Numa sociedade desigual como a nossa, as chamadas ações afirmativas podem ser fundamentais para garantir oportunidade para quem sempre ficou de fora. É claro, porém, que num sistema em que há o vestibular, a simples importação de uma política de cotas gera distorções sérias e precisa ser discutida. Já está sendo e não é isso o que vou fazer aqui. Quero só aproveitar para estender a reflexão à cultura. Como lembra o antropólogo Hermano Vianna, a diversidade é uma das principais características da cultura brasileira, causa imprescindível de nossa riqueza cultural. Também Sérgio Buarque de Hollanda frisou que a cultura luso-brasileira se distingue “precisamente pelas suas qualidades universalistas, pela sua capacidade de acolher formas dissonantes, acomodando-se a elas ou acomodando-as a si sem com isso perder seu caráter”. E Gilberto Freyre assinalou a tendência portuguesa de dissolver-se nos outros povos a ponto de parecer ir perder-se nas culturas estranhas. E acentuou que essa cultura portuguesa, já permeável e assimiladora por si mesma, no Brasil ainda vê acentuados esses traços e se torna plural e aberta a outras.
Mesmo com as ressalvas que podem pedir, se aplicada a aspectos mais amplos da sociedade – como as classes sociais ou as relações raciais - essa concepção ainda parece inegável no que se refere à cultura em nosso país e tem sido reiterada e aperfeiçoada.
O crítico Eduardo Portela há pouco tempo chamava a atenção para o fato de que aquilo que identifica o projeto cultural brasileiro é uma rede de relações inesperadas - não apenas nas grandes linhas culturais, mas nas microtecnologias da vida cotidiana - e que a grandeza de Gilberto Freyre esteve justamente em saber ser um pensador relacional, capaz de entender a natureza pluricultural e intercultural do Brasil real, e da diversidade cultural brasileira. Mais que isso, em uma brilhante análise, Portela lembra como o elogio da diferença, na obra de Freyre, traz no bojo o reconhecimento implícito de cada um ser “o outro”, sem que com isso a diferença seja congenitamente dissociativa ou segregacionista, e sem que o diferencialismo seja predatório.
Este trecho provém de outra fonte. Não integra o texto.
(* ===== verification/Http.v ===== *)
(** * HTTP ([pkg/http], [pkg/topology/http.go])

    The client's URLs and error texts, the server's options, serving and shutting
    down as steps, and the topology handlers as responses with their status.
    [url.Parse], the transport, the JSON
    codecs and the DOT encoder are parameters. *)

From S2P Require Import Prelude GoNum GoText Deps Types Rounds State Topology.
From Stdlib Require Import Ascii.
Local Open Scope Z_scope.

(** ** The client *)

(** A parsed URL: the parts the client sets, and the rest. *)
Record Url := mkUrl { u_Rest : string; u_Path : string; u_RawQuery : string; u_Fragment : string }.

Section Client.
(** [url.Parse], a nil pointer on an error; [URL.String]; the exchange of a GET request, which
    answers the body whatever the status; the reading of a body; its closing. *)
Context (url_Parse : string -> option Url) (url_String : Url -> string).
Context {Body : Type} (round_trip : string -> res Body) (ReadAll : Body -> res bytes) (Close : Body -> res unit).

(** The parse errors are dropped, so a bad host or path is a nil dereference. *)
Definition client_join (host rest : string) : res string :=
  base ← deref (url_Parse host);
  ref ← deref (url_Parse rest);
  Ok (url_String (mkUrl (u_Rest base) (path_Join [u_Path base; u_Path ref]) (u_RawQuery ref) (u_Fragment ref))).

Definition GetInternal (host relativeURL : string) : res Body :=
  fullURL ← client_join host relativeURL;
  round_trip fullURL.

Definition Get {A} (decode : Body -> res A) (host relativeURL : string) : res A :=
  fullURL ← client_join host relativeURL;
  body ← wrap_err ("GET " +:+ fullURL) (GetInternal host relativeURL);
  wrap_err ("decoding JSON from " +:+ fullURL) (decode body).

Definition GetPlain (host relativeURL : string) : res bytes :=
  fullURL ← client_join host relativeURL;
  body ← wrap_err ("GET " +:+ fullURL) (GetInternal host relativeURL);
  b ← wrap_err ("reading body from " +:+ fullURL) (ReadAll body);
  _ ← wrap_err ("closing body from " +:+ fullURL) (Close body);
  Ok b.
End Client.

(** ** The server *)

(** A response: the status of the first write, the content type, what was written. *)
Record Response := mkResponse { r_Status : Z; r_ContentType : string; r_Body : string }.

(** [http.Error]: after a first write the status stays, and the text is appended. *)
Definition http_Error (written : option Response) (msg : string) (code : Z) : Response :=
  match written with
  | None => mkResponse code "text/plain; charset=utf-8" (msg +:+ nl)
  | Some r => mkResponse (r_Status r) (r_ContentType r) (r_Body r +:+ msg +:+ nl)
  end.

Section Server.
Context {Request : Type}.
Definition Handler := Request -> Response.

(** The parts of [http.Server] and of [mux.Router] the options touch. *)
Record HttpServer := mkHttpServer { hs_Addr : string; hs_ReadHeaderTimeout : Z }.
Record Router := mkRouter { rt_Routes : list (string * string * Handler); rt_NotFound : option Handler }.
Record Server := mkServer { srv_server : HttpServer; srv_router : Router }.

Definition Option_ := Server -> Server.
Definition WithOptions (opts : list Option_) : Option_ := fun s => foldl (fun s opt => opt s) s opts.
Definition WithRouterOption (opt : Router -> Router) : Option_ := fun s => mkServer (srv_server s) (opt (srv_router s)).
Definition WithServerOption (opt : HttpServer -> HttpServer) : Option_ := fun s => mkServer (opt (srv_server s)) (srv_router s).
Definition NewServer (addr : string) (opts : list Option_) : Server :=
  WithOptions opts (mkServer (mkHttpServer addr (5 * Second)) (mkRouter [] None)).
Definition WithRoute (method path : string) (handler : Handler) : Option_ :=
  WithRouterOption (fun r => mkRouter (rt_Routes r ++ [(method, path, handler)]) (rt_NotFound r)).
End Server.
Arguments Router : clear implicits.
Arguments Server : clear implicits.
Arguments Handler : clear implicits.
Arguments Option_ : clear implicits.

(** ** Serving and shutting down

    What [net/http] documents of [ListenAndServe] and [Shutdown]: the first returns only
    with an error, which is [ErrServerClosed] from the moment the second was called. *)

Definition ErrServerClosed : string := "http: Server closed".
Inductive Phase := NotYet | Listening | Returned (err : string).
Record Serving := mkServing { sv_Phase : Phase; sv_inShutdown : bool }.
#[global] Instance Phase_eq_dec : EqDecision Phase. Proof. solve_decision. Defined.

(** What happens to a server: [Serve] gets on (its listen or its accept may fail), or
    [Shutdown] is called. *)
Inductive ServeEvent := EListen (failure : option string) | EAccept (failure : string) | EShutdown.

Definition Serve (ev : ServeEvent) (s : Serving) : option Serving :=
  match ev, sv_Phase s with
  | EListen failure, NotYet =>
      Some (mkServing
        (if sv_inShutdown s then Returned ErrServerClosed else match failure with Some e => Returned e | None => Listening end)
        (sv_inShutdown s))
  | EAccept failure, Listening =>
      Some (mkServing (Returned (if sv_inShutdown s then ErrServerClosed else failure)) (sv_inShutdown s))
  | _, _ => None
  end.
Definition Shutdown (s : Serving) : Serving := mkServing (sv_Phase s) true.

Inductive serve_step : Serving -> Serving -> Prop :=
| ss_serve ev s s' : Serve ev s = Some s' -> serve_step s s'
| ss_shutdown s : serve_step s (Shutdown s).

(** What [App.ServeTopology] logs: the message and the error, unless the server was closed. *)
Definition ServeTopology (err : string) : list string :=
  if negb (bool_decide (err = ErrServerClosed)) then ["topology server error: " +:+ err] else [].

(** ** The topology API; the state is the shared one as a request finds it *)

Section TopologyApi.
Context `{B : Butils} `{C : Comet} {Request : Type}.
Context (UnmarshalHTTPRequest : Request -> res ComputeTopologyRequest).
(** The library's headers around a handler, and the static assets. *)
Context (UnrestrictedCors : Handler Request -> Handler Request) (assets : Handler Request).
Context (encode_graph : Graph -> res string) (encode_peers : list RPC -> res string) (encode_validators : list TMValidator -> res string).
(** The DOT encoder: its text, or its failure. *)
Context (new_id : nat -> Z) (path_between : DOTGraph -> Z -> Z -> option (list Z)) (dot_Marshal : DOTGraph -> res string).
(** [net/http] answers a panicking handler by closing the connection. *)
Context (aborted : Response).

Definition json_type : string := "application/json".
Definition dot_type : string := "text/vnd.graphviz".

(** [RenderTopologyDOT] writes the whole text or nothing. *)
Definition RenderTopologyDOT (g : DOTGraph) : res string := wrap_err "marshalling DOT graph" (dot_Marshal g).

Definition topology_handler (state : State) (r : Request) : Response :=
  match UnmarshalHTTPRequest r with
  | Err e => http_Error None ("bad request: " +:+ e) 400
  | Panic => aborted
  | Ok req =>
      if bool_decide (Format req = "dot") then
        match ComputeTopologyDOT new_id path_between (ComputeTopology state req) req with
        | Err e => http_Error None ("could not convert topology to dot: " +:+ e) 500
        | Panic => aborted
        | Ok g =>
            match RenderTopologyDOT g with
            | Ok text => mkResponse 200 dot_type text
            | Err e => http_Error None ("could not marshal dot: " +:+ e) 500
            | Panic => aborted
            end
        end
      else
        match encode_graph (ComputeTopology state req) with
        | Ok text => mkResponse 200 json_type (text +:+ nl)
        | Err e => http_Error None ("could not marshal json: " +:+ e) 500
        | Panic => aborted
        end
  end.

(** The encoding error is dropped: the answer is then empty. *)
Definition encoded (text : res string) : Response :=
  match text with Ok t => mkResponse 200 "" (t +:+ nl) | Err _ => mkResponse 200 "" "" | Panic => aborted end.

Definition WithHTTPTopologyAPI (state : State) : Option_ Request :=
  WithRoute "GET" "/topology" (UnrestrictedCors (topology_handler state)).
Definition WithHTTPPeersAPI (state : State) : Option_ Request :=
  WithRoute "GET" "/peers" (UnrestrictedCors (fun _ => encoded (encode_peers ((om_entries (KnownRPCs state)).*2)))).
Definition WithHTTPDebugAPI (state : State) : Option_ Request :=
  WithRoute "GET" "/debug" (UnrestrictedCors (fun _ => encoded (encode_validators (GetTMValidators state)))).
Definition WithFrontendStaticAssets : Option_ Request := WithRouterOption (fun r => mkRouter (rt_Routes r) (Some assets)).

(** The server [Start] builds. *)
Definition topology_server (addr : string) (state : State) : Server Request :=
  NewServer addr [WithHTTPTopologyAPI state; WithHTTPPeersAPI state; WithHTTPDebugAPI state; WithFrontendStaticAssets].
End TopologyApi.

(** ** Facts *)

Section HttpFacts.
(** The shutdown is remembered, and an end that was reached stays. *)
Lemma serve_step_ends s s' : serve_step s s' ->
  (sv_inShutdown s = true -> sv_inShutdown s' = true) /\ (forall e, sv_Phase s = Returned e -> sv_Phase s' = Returned e) /\
  (forall e, sv_inShutdown s = true -> sv_Phase s' = Returned e -> sv_Phase s = Returned e \/ e = ErrServerClosed).
Proof.
  intros [ev [ph d] s1 H|[ph d]]; [|naive_solver]. unfold Serve in H; cbn in *.
  destruct ev, ph; simplify_eq/=; split_and!; intros; simplify_eq/=; auto; by destruct d.
Qed.

(** Once [Shutdown] was called, [Serve] can end with [ErrServerClosed] only, which
    [ServeTopology] does not report, and it can always reach that end. *)
Theorem shutdown_ends_serving s s' (Hdown : sv_inShutdown s = true) (Hrun : forall e, sv_Phase s <> Returned e) (Hreach : rtc serve_step s s') :
  (forall e, sv_Phase s' = Returned e -> e = ErrServerClosed /\ ServeTopology e = []) /\
  (exists s'', rtc serve_step s' s'' /\ sv_Phase s'' = Returned ErrServerClosed).
Proof.
  assert (sv_inShutdown s' = true /\ forall e, sv_Phase s' = Returned e -> e = ErrServerClosed) as [Hd He].
  { revert Hdown. assert (forall e, sv_Phase s = Returned e -> e = ErrServerClosed) as Hs by (intros e He; by destruct (Hrun e)).
    clear Hrun. revert Hs. induction Hreach as [s|s s1 s2 H1 H2 IH]; intros Hs Hd; [done|].
    destruct (serve_step_ends _ _ H1) as (Hk & _ & He). apply IH; [|auto]. intros e H. destruct (He e Hd H); auto. }
  split; [intros e ->%He; by vm_compute|].
  destruct s' as [[| |e] d]; cbn in *; subst d.
  - eexists. split; [apply rtc_once, (ss_serve (EListen None)); reflexivity|done].
  - eexists. split; [apply rtc_once, (ss_serve (EAccept "")); reflexivity|done].
  - eexists. split; [apply rtc_refl|]. by rewrite (He e).
Qed.

Lemma shutdown_ends_serving_witness : rtc serve_step (mkServing Listening true) (mkServing (Returned ErrServerClosed) true) /\
  ServeTopology ErrServerClosed = [].
Proof.
  assert (rtc serve_step (mkServing Listening true) (mkServing (Returned ErrServerClosed) true)) as H
    by (apply rtc_once, (ss_serve (EAccept "use of closed network connection")); reflexivity).
  split; [exact H|].
  exact (proj2 (proj1 (shutdown_ends_serving (mkServing Listening true) (mkServing (Returned ErrServerClosed) true)
    eq_refl (fun e => ltac:(discriminate)) H) ErrServerClosed eq_refl)).
Defined.

(** The request of a relative URL keeps the host's scheme and address, joins the two
    paths, and takes its query and fragment from the relative URL; a host or a path
    that does not parse panics instead of failing. *)
Theorem client_join_spec (url_Parse : string -> option Url) (url_String : Url -> string) host rest :
  client_join url_Parse url_String host rest =
  match url_Parse host, url_Parse rest with
  | Some base, Some ref => Ok (url_String (mkUrl (u_Rest base) (path_Join [u_Path base; u_Path ref]) (u_RawQuery ref) (u_Fragment ref)))
  | _, _ => Panic
  end.
Proof. unfold client_join, deref. by destruct (url_Parse host), (url_Parse rest). Qed.

Context `{B : Butils} `{C : Comet} {Request : Type}.
Context (unmarshal : Request -> res ComputeTopologyRequest) (encode_graph : Graph -> res string)
  (new_id : nat -> Z) (path_between : DOTGraph -> Z -> Z -> option (list Z)) (dot_Marshal : DOTGraph -> res string) (aborted : Response).

(** The topology endpoint answers 400 exactly when the request cannot be read (the
    connection being aborted aside), 500 when the answer cannot be encoded or drawn,
    and otherwise 200 with the graph of the shared state in the format asked for. *)
Theorem topology_handler_status state r (Haborted : r_Status aborted = 0) :
  let answer := topology_handler unmarshal encode_graph new_id path_between dot_Marshal aborted state r in
  (r_Status answer = 400 <-> exists e, unmarshal r = Err e) /\
  (forall req, unmarshal r = Ok req ->
     if bool_decide (Format req = "dot") then
       r_Status answer = 200 <-> exists g text, ComputeTopologyDOT new_id path_between (ComputeTopology state req) req = Ok g /\
         dot_Marshal g = Ok text /\ answer = mkResponse 200 dot_type text
     else
       r_Status answer = 200 <-> exists text, encode_graph (ComputeTopology state req) = Ok text /\
         answer = mkResponse 200 json_type (text +:+ nl)) /\
  r_Status answer ∈ [200; 400; 500; 0].
Proof.
  unfold topology_handler, RenderTopologyDOT. destruct (unmarshal r) as [req|e|].
  2:{ split_and!; [|done|set_solver]. split; [by exists e|done]. }
  2:{ split_and!; [|done|set_solver]. split; [congruence|by intros []]. }
  case_bool_decide as Ef.
  - destruct (ComputeTopologyDOT _ _ _ _) as [g| |] eqn:Eg; [destruct (dot_Marshal g) as [t| |] eqn:Et|..]; cbn;
      (split_and!; [split; [congruence|by intros []]|intros ? [= <-]; rewrite bool_decide_eq_true_2 by done|set_solver]);
      try (split; [congruence|intros (g' & t' & Hg & Ht & _); congruence]).
    split; [|done]. intros _. by exists g, t.
  - destruct (encode_graph _) as [t| |] eqn:Et; cbn;
      (split_and!; [split; [congruence|by intros []]|intros ? [= <-]; rewrite bool_decide_eq_false_2 by done|set_solver]);
      try (split; [congruence|intros (t' & Ht & _); congruence]).
    split; [|done]. intros _. by exists t.
Qed.
End HttpFacts.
Dessa forma, evidencia-se que “os processos emancipatórios somente são levados a bom termo com a precisa compreensão das diferenças imunes ao particularismo e à uniformização e à uniformatação”. Essa recusa a viver a diferença como fragmentação e o desejo de incorporá-la como amálgama são muito característicos da cultura brasileira. Talvez seja a principal contribuição que podemos dar ao mundo.
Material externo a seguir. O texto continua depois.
(** C22: [New] turns foreign keys on for one connection of a pool without a limit.
    As long as nobody takes a connection while another is in use, that connection
    serves everybody, whatever a new one's setting: whoever holds it runs every
    operation as [Schema] and [Store] describe, and every reference resolves.
    Where a new connection does not check, SQLite's default, two overlapping
    queries are enough to leave an unchecked connection in the pool, on which a
    [StoreRoundData] that runs alone stores a round of a height the database does
    not have. *)
Theorem foreign_keys_on_one_connection u now clock h r rd :
  (forall default es s s', opened default u = Some s -> one_at_a_time default es s ->
     pool_run default es s = Some s' ->
     integrity (tables s') /\
     forall w o, is_Some (p_busy (pool s') !! w) ->
       pool_step default (Run w o) s' = Some (mkSys (store_op o (tables s')) (pool s'))) /\
  exists s', opened false u ≫= pool_run false
      [Take 0 0; Take 1 0; Give 0; Give 1; Take 2 0; Run 2 (O_round now clock h r rd); Give 2] = Some s' /\
    t_heights (tables s') = ∅ /\ is_Some (t_rounds (tables s') !! (h, r)) /\ ~ integrity (tables s').
Proof.
  split.
  - intros default es s s' Ho H1 Hr. destruct (New_pool_ok default) as (p & Ep & Hp).
    unfold opened in Ho. rewrite Ep in Ho. injection Ho as <-.
    destruct (pool_run_ok default es _ s' H1 Hr (conj Hp (empty_integrity u))) as [Hok Hi]. split; [exact Hi|].
    intros w o Hw. unfold pool_step. destruct Hok as [(w' & _ & Hb)|[_ Hb]]; rewrite Hb in Hw |- *.
    + destruct (decide (w' = w)) as [->|Hne]; [|rewrite lookup_singleton_ne in Hw by done; by destruct Hw].
      rewrite lookup_singleton_eq. cbn. by rewrite run_op_checked.
    + rewrite lookup_empty in Hw. by destruct Hw.
  - exists (mkSys (run_op false (O_round now clock h r rd) (empty_tables u)) (mkPool [false; true] ∅)).
    split; [reflexivity|]. by apply unchecked_round.
Qed.
End PoolTheorem.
Francisco Weffort já acentuou como nossa sociedade, tão excludente do ponto de vista social, tende a ser includente na cultura. Mais que isso: não se limita a ter essa tendência, mas vive esse ideal como referência e padrão a ser alcançado. Ainda que na prática nem sempre o consiga, tem o desejo consciente de assim ser e transforma essa vontade num de seus mitos. Num estudo de história social e econômica, os ideais assim formulados podem até ser corrigidos pela análise da prática verdadeira - e vários estudiosos têm apontado algumas possíveis correções. Florestan Fernandes, Raimundo Faoro e Antônio Candido são apenas alguns deles. Mas num exame da cultura, vemos que a própria constituição dessa mitologia nacional é significativa. Podemos nem ser tão belamente integrados, mas é isso que sonhamos, é assim que gostamos de nos imaginar. O tal mulatismo cultural a que Roberto da Matta se refere. A Roma morena de Darcy Ribeiro.
Esse aspecto é que convém ter em mente quando se fala em multiculturalismo no Brasil. Não tem a ver com o que está recebendo esse nome pelo mundo afora - afirmação de minorias culturais em compartimentos estanques, muitas vezes xenófobas e melindrosas. Nosso ideal é outro: um pluriculturalismo integrador, um interculturalismo. Um transculturalismo, como chama Sergio Paulo Rouanet. Jamais uma construção em que co-existam uma cultura hegemônica com várias minoritárias fragmentadas e cheias de barreiras entre si. Em nossa identidade, construída ao longo de cinco séculos, há uma busca de confluências, assimilações, relações variadas, uma aceitação tradicional dos sistemas de rede, do isto e aquilo e mais aquilo em vez de ou isto ou aquilo.
Num momento em que a tecnologia faz convergir para um único meio todas as mensagens, e os interesses desse processo se confundem com os do capital (tanto na indústria cultural quanto na infra-estrutura das telecomunicações), é ainda mais fundamental pensar no convívio enriquecedor das vozes múltiplas e individuais. É hora de reconhecer o papel da cultura criadora - aquela que, lembra Alfredo Bosi, é a única que consegue amorosamente fazer a ponte entre a erudita e a popular, a expressão individual e a cultura de massas. A que tem conseguido ser fiel ao óbvio: a singularidade brasileira é sermos plurais.
Como a criação de agências reguladoras culturais está na ordem do dia, vale lembrar que qualquer fiscalização que não parta da valorização e do respeito à cultura criadora tende a ficar prisioneira de si mesma e a causar danos irreversíveis a todos os cidadãos, atuais e futuros. A mistura de leviandade com palavras de ordem pode matar o que o Brasil tem de mais original, talvez a melhor contribuição que possamos dar à humanidade.